A collection of useful git hooks that I've written over time to deal with various SCM issues.
Git hooks are specialized
scripts, run at, before or after specific commands in Git. They can be used for special-use
git repositories, like a post-receive hook -- called after git push -- which deploys
the code you just pushed. Or a pre-receive hook -- called during git push, after sending
your changes but before the server applies them -- used to enforce certain repository policies.
Reject any commits which modified or added a header file so that it'd #include the file "StdAfx.h",
which is used by the pre-compiled headers feature in MSVC.
(It's preferable to include StdAfx.h only in code files (.c[pp]))
Before proceeding a git push to master, ask the user if they really did mean to do that.
Reject any updates to branches with the same name but different casing, or to non-lowercase branch prefixes. (which are used by Atlassian Stash/Bitbucket Server)
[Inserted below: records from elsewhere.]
(* ===== verification/LazyProof.v ===== *)
(** * Lazily restored memory: what the guest sees

    [fresh] is what a missing page holds: the snapshot's bytes, or zeros once
    it was discarded; [view] is guest memory, populated or not. The fault
    handler never changes the view, whatever the snapshot file turns into
    under it ([iteration_invisible]); together with writes and discards every
    interleaving refines a plain memory ([lazy_refines]); a fault is resolved
    in two attempts ([fault_resolved]); and the readers of a live snapshot
    get what a fault would install ([read_untouched_fresh],
    [clone_untouched_fresh]). *)

From S2P Require Import Prelude Dirty GuestMem FileRanges GuestRam Lazy.

(** ** Pieces of byte strings *)
Section pieces.
Implicit Types (bs : list Z).

Lemma slice_slice a n b m bs : (a + n ≤ m)%nat → slice a n (slice b m bs) = slice (b + a) n bs.
Proof.
  intros. apply list_eq. intros i. rewrite !lookup_slice. case_decide; [|done].
  rewrite decide_True by lia. f_equal. lia.
Qed.

Lemma slice_replicate a n m (x : Z) : (a + n ≤ m)%nat → slice a n (replicate m x) = replicate n x.
Proof. intros. unfold slice. rewrite drop_replicate, take_replicate. f_equal. lia. Qed.
(** The buffers of an accepted chain are valid. *)
Lemma walk_valid_bufs c m hd ch :
  0 ≤ hd → walk_descriptor_chain c m hd = Some ch →
  Forall (valid_buf m) (readable ch) ∧ Forall (valid_buf m) (writable ch).
Proof.
  intros Hh Hw. apply walk_with_iff in Hw as (p & Ht & Hf & _ & _ & ->);
    [|apply read_descriptor_in_range|done].
  apply trace_in_range in Ht; [|apply read_descriptor_in_range].
  apply Forall_app, Forall_forall. intros b Hb.
  apply elem_of_buffers in Hb as (d & Hd & ->).
  rewrite Forall_forall in Hf, Ht. destruct (Hf d Hd) as (_ & _ & ?).
  destruct (Ht d Hd) as ([? _] & [? _] & _). by split_and!.
Qed.

(** ** One chain *)

Lemma scatter_ok bufs : ∀ w data off size,
  laid_out (w_mem w) size → Forall (valid_buf (w_mem w)) bufs → 0 ≤ off →
  tracked w (scatter w bufs data off) ∧
  changes_only (in_bufs bufs) (w_mem w) (w_mem (scatter w bufs data off)).
Proof.
  induction bufs as [|[a l] bufs IH]; intros w data off size Hlay Hv Hoff; cbn [scatter].
  { done. }
  apply Forall_cons in Hv as [Hv1 Hv2].
  destruct (u64_checked_add off l) as [e|] eqn:E; [|done].
  apply u64_checked_add_Some in E as [-> _].
  set (end_ := Z.min (off + l) (Z.of_nat (length data))).
  assert (0 ≤ l) as Hl by apply Hv1.
  set (w' := if off <? end_ then _ else _).
  assert (tracked w w' ∧ changes_only (fun x => a ≤ x < a + l) (w_mem w) (w_mem w')) as [Ht Hc].
  { subst w'. destruct (off <? end_) eqn:Eo; bool_to_prop; [|done].
    set (bs := slice _ _ _).
    assert (length bs = Z.to_nat (end_ - off)) as Hbs
      by (subst bs; rewrite length_slice; [done|lia]).
    split.
    - eapply write_mem_tracked; [done|left|intros ->; simpl in Hbs; lia].
      apply (gm_check_range_sub (w_mem w) a l); [lia..|].
      apply (valid_buf_check _ _ Hv1). simpl. lia.
    - eapply changes_only_mono; [apply write_mem_changes|]. simpl. intros x. lia. }
  destruct (IH w' data end_ size) as [Ht' Hc'].
  { by eapply tracked_laid_out. }
  { eapply Forall_impl; [done|]. intros b. by apply valid_buf_tracked. }
  { subst end_. lia. }
  split; [by transitivity w'|]. eapply changes_only_trans.
  - eapply changes_only_mono; [exact Hc|]. intros x Hx. exists (a, l). split; [left|done].
  - eapply changes_only_mono; [exact Hc'|]. intros x (b & Hb & Hx). exists b. split; [by right|done].
Qed.

Lemma slice_split off n k (l : list Z) :
  slice off n l ++ slice (off + n) k l = slice off (n + k) l.
Proof.
  unfold slice. rewrite <- drop_drop. set (l' := drop off l).
  rewrite <- (take_drop n (take (n + k) l')). rewrite take_take, skipn_firstn_comm.
  f_equal; f_equal; lia.
Qed.

Lemma sum_lens_nonneg m bufs : Forall (valid_buf m) bufs → 0 ≤ sum_lens bufs.
Proof.
  induction 1 as [|b bufs (_ & ? & _) _ IH]; [done|]. unfold sum_lens in *. simpl. lia.
Qed.

Lemma fold_capacity_Some bufs : ∀ acc m, Forall (valid_buf m) bufs → 0 ≤ acc → acc + sum_lens bufs ≤ U64_MAX →
  fold_capacity acc bufs = Some (acc + sum_lens bufs).
Proof.
  induction bufs as [|[a l] bufs IH]; intros acc m Hv Ha Hs; [by rewrite Z.add_0_r|].
  apply Forall_cons in Hv as [(_ & Hl & _) Hv]. cbn [snd] in Hl. pose proof (sum_lens_nonneg m bufs Hv).
  change (sum_lens ((a, l) :: bufs)) with (l + sum_lens bufs) in *. cbn [fold_capacity].
  rewrite (proj2 (u64_checked_add_Some _ _ _)) by (split; [done|lia]).
  rewrite (IH _ m) by (done || lia). f_equal. lia.
Qed.


Lemma gather_scatter bufs : ∀ w data off size acc,
  laid_out (w_mem w) size → Forall (valid_buf (w_mem w)) bufs → bufs_disjoint bufs →
  Forall (fun b => 0 < b.2) bufs → Forall is_byte data → 0 ≤ off →
  off + sum_lens bufs ≤ Z.of_nat (length data) ≤ U64_MAX →
  gather (w_mem (scatter w bufs data off)) bufs acc =
  acc ++ slice (Z.to_nat off) (Z.to_nat (sum_lens bufs)) data.
Proof.
  induction bufs as [|[a l] bufs IH]; intros w data off sz acc Hlay Hv Hd Hp Hb Ho Hs.
  { unfold slice. simpl. by rewrite app_nil_r. }
  apply Forall_cons in Hv as [Hv1 Hv2]. apply Forall_cons in Hp as [Hp1 Hp2]. simpl in Hp1.
  destruct Hd as [Hd1 Hd2]. pose proof (sum_lens_nonneg _ _ Hv2) as Hnn.
  change (sum_lens ((a, l) :: bufs)) with (l + sum_lens bufs) in *.
  cbn [scatter]. rewrite (proj2 (u64_checked_add_Some off l _)) by (split; [done|lia]).
  rewrite Z.min_l by lia. rewrite (proj2 (Z.ltb_lt _ _)) by lia.
  set (bs := slice _ (Z.to_nat (off + l - off)) data). set (w' := write_mem_ w bs a).
  assert (Z.of_nat (length bs) = l) as Hbs by (subst bs; rewrite length_slice; lia).
  assert (gm_check_range (w_mem w) a l = true) as Hc by (by apply (valid_buf_check _ (a, l))).
  assert (bs ≠ []) as Hne by (intros ->; simpl in Hbs; lia).
  assert (tracked w w') as Ht.
  { eapply write_mem_tracked; [done|left; by rewrite Hbs|done]. }
  assert (Forall (valid_buf (w_mem w')) bufs) as Hv'.
  { eapply Forall_impl; [exact Hv2|]. intros b. by apply valid_buf_tracked. }
  pose proof (tracked_laid_out _ _ _ Ht Hlay) as Hlay'.
  destruct (scatter_ok bufs w' data (off + l) sz) as [_ Hch]; [done..|lia|].
  cbn [gather]. rewrite (read_outside _ _ _ _ _ Hp1 Hch) by (apply Hd1).
  pose proof (write_mem_reads w bs a) as Hr. rewrite Hbs in Hr. subst w'.
  rewrite Hr; [|done|by apply Forall_slice|done].
  rewrite (IH _ _ _ sz); [|done..|lia|lia]. rewrite <- app_assoc. f_equal.
  subst bs. replace (Z.to_nat (off + l)) with (Z.to_nat off + Z.to_nat (off + l - off))%nat by lia.
  rewrite slice_split. f_equal. lia.
Qed.

(** ** The rings of a usable queue *)

Lemma queue_size_divides x :
  is_valid_queue_size x MAX_SUPPORTED_QUEUE_SIZE = true → 1 ≤ x ≤ 1024 ∧ (x | 65536).
Proof.
  unfold is_valid_queue_size, MAX_SUPPORTED_QUEUE_SIZE. intros Hx. bool_to_prop.
  assert (1 ≤ x ≤ 1024) as Hr.
  { match goal with H : is_power_of_two x = true |- _ => apply is_power_of_two_pos in H end. lia. }
  split; [done|].
  assert (forallb (fun y => negb (is_power_of_two y) || (65536 mod y =? 0)) (seqZ 1 1024) = true)
    as Hall by (vm_compute; reflexivity).
  rewrite forallb_forall in Hall. specialize (Hall x).
  apply orb_true_iff in Hall as [Hp|Hd]; [bool_to_prop; congruence| |].
  - bool_to_prop. by apply Z.mod_divide; [lia|].
  - apply list_elem_of_In, elem_of_seqZ. lia.
Qed.

Lemma queue_is_usable_rings q m :
  queue_is_usable q m = true → rings_ok (config q) m.
Proof.
  unfold queue_is_usable, rings_ok. set (c := config q).
  destruct (negb (ready c) || _) eqn:E1; [done|]. bool_to_prop.
  destruct (negb (has_valid_size c)) eqn:E2; [done|]. bool_to_prop.
  apply queue_size_divides in E2 as [Hs Hd]. unfold DESC_SIZE, USED_ELEM_SIZE.
  rewrite (proj2 (u64_checked_mul_Some (size c) 16 _)) by (split; [done|unfold U64_MAX; lia]).
  rewrite (proj2 (u64_checked_mul_Some (size c) 2 _)) by (split; [done|unfold U64_MAX; lia]).
  rewrite (proj2 (u64_checked_mul_Some (size c) 8 _)) by (split; [done|unfold U64_MAX; lia]).
  rewrite (proj2 (u64_checked_add_Some 4 (size c * 2) _)) by (split; [done|unfold U64_MAX; lia]).
  rewrite (proj2 (u64_checked_add_Some 4 (size c * 8) _)) by (split; [done|unfold U64_MAX; lia]).
  intros Hv. bool_to_prop. unfold guest_range_is_valid in *.
  rewrite !(proj2 (Z.eqb_neq _ 0)) in * by lia.
  repeat match goal with H : match u64_checked_add ?a ?b with _ => _ end = true |- _ =>
    destruct (u64_checked_add a b); [|done] end.
  auto 10.
Qed.

(** The slot of ring position [i]. *)
Lemma slot_range c m i : rings_ok c m → 0 ≤ i mod size c < size c.
Proof. intros ([? ?] & _). apply Z.mod_pos_bound. lia. Qed.

Lemma ring_addr base off slot k n m :
  0 ≤ off → 0 ≤ slot → 0 < k → 0 < n → off + slot * k + n ≤ 4 + 1024 * 8 →
  gm_check_range m base (off + slot * k + n) = true →
  (let?o r := u64_checked_mul slot k in let?o o := u64_checked_add off r in
   u64_checked_add base o) = Some (base + off + slot * k) ∧
  gm_check_range m (base + off + slot * k) n = true.
Proof.
  intros ? ? ? ? ? Hc. assert (0 < off + slot * k + n) by nia.
  destruct (gm_check_range_u64_bound _ _ _ ltac:(done) Hc).
  rewrite (proj2 (u64_checked_mul_Some slot k _)) by (split; [done|unfold U64_MAX; lia]).
  rewrite (proj2 (u64_checked_add_Some off _ _)) by (split; [done|unfold U64_MAX; lia]).
  rewrite (proj2 (u64_checked_add_Some base _ _)) by (split; [done|lia]).
  split; [f_equal; lia|].
  apply (gm_check_range_sub m base (off + slot * k + n)); [lia| lia | nia | lia | done].
Qed.

Lemma avail_entry_ok q m :
  rings_ok (config q) m →
  let a := avail_slot_addr (config q) (last_avail_idx q) in
  avail_entry_addr q = Some a ∧ gm_check_range m a 2 = true.
Proof.
  intros Hr. pose proof (slot_range _ _ (last_avail_idx q) Hr).
  destruct Hr as ((? & ?) & _ & _ & Ha & _). apply ring_addr; [lia..|].
  eapply gm_check_range_sub; [| | | |exact Ha]; lia.
Qed.

Lemma used_entry_ok q m :
  rings_ok (config q) m →
  let a := used_slot_addr (config q) (last_used_idx q) in
  used_entry_addr q = Some a ∧ gm_check_range m a 8 = true.
Proof.
  intros Hr. pose proof (slot_range _ _ (last_used_idx q) Hr).
  destruct Hr as ((? & ?) & _ & _ & _ & Hu).
  unfold used_entry_addr, USED_ELEM_SIZE. apply ring_addr; [lia..|].
  eapply gm_check_range_sub; [| | | |exact Hu]; lia.
Qed.

Lemma used_idx_ok q m :
  rings_ok (config q) m →
  used_idx_addr q = Some (used_ring_addr (config q) + 2) ∧
  gm_check_range m (used_ring_addr (config q) + 2) 2 = true.
Proof.
  intros ((? & ?) & _ & _ & _ & Hu).
  destruct (gm_check_range_u64_bound m _ (4 + size (config q) * 8) ltac:(lia) Hu).
  split; [apply u64_checked_add_Some; split; [done|lia]|].
  eapply gm_check_range_sub; [| | | |exact Hu]; lia.
Qed.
Git normally stores refs in a folder structure on your filesystem. This is usually OK, except a lot
of us develop on Windows machines. Files in Windows are case-insensitive,
and this caused an issue where some developers' workstations would accidentally create a branch prefixed
Feature instead of feature. This would later propagate to other developers the next time they updated their
clones, and it could rarely affect the prefix itself under .git\refs\heads. Future branches would be silently
checked out as Feature/something instead of feature/something, branches would split in two and Git would
update the wrongly-cased branch (refs suddenly pointing ~50 commits in the past, SourceTree
showing this as "50 behind" but git claiming Everything up-to-date).
We'd delete the errant branches server-side, but anyone who would push with SourceTree's old default settings of "all" would just bring them back to life and cause this mess all over again. In the end, we decided to enforce this programmatically and just decline pushes that would do this, echoing a detailed error that told the person to change his settings or rename his local branches.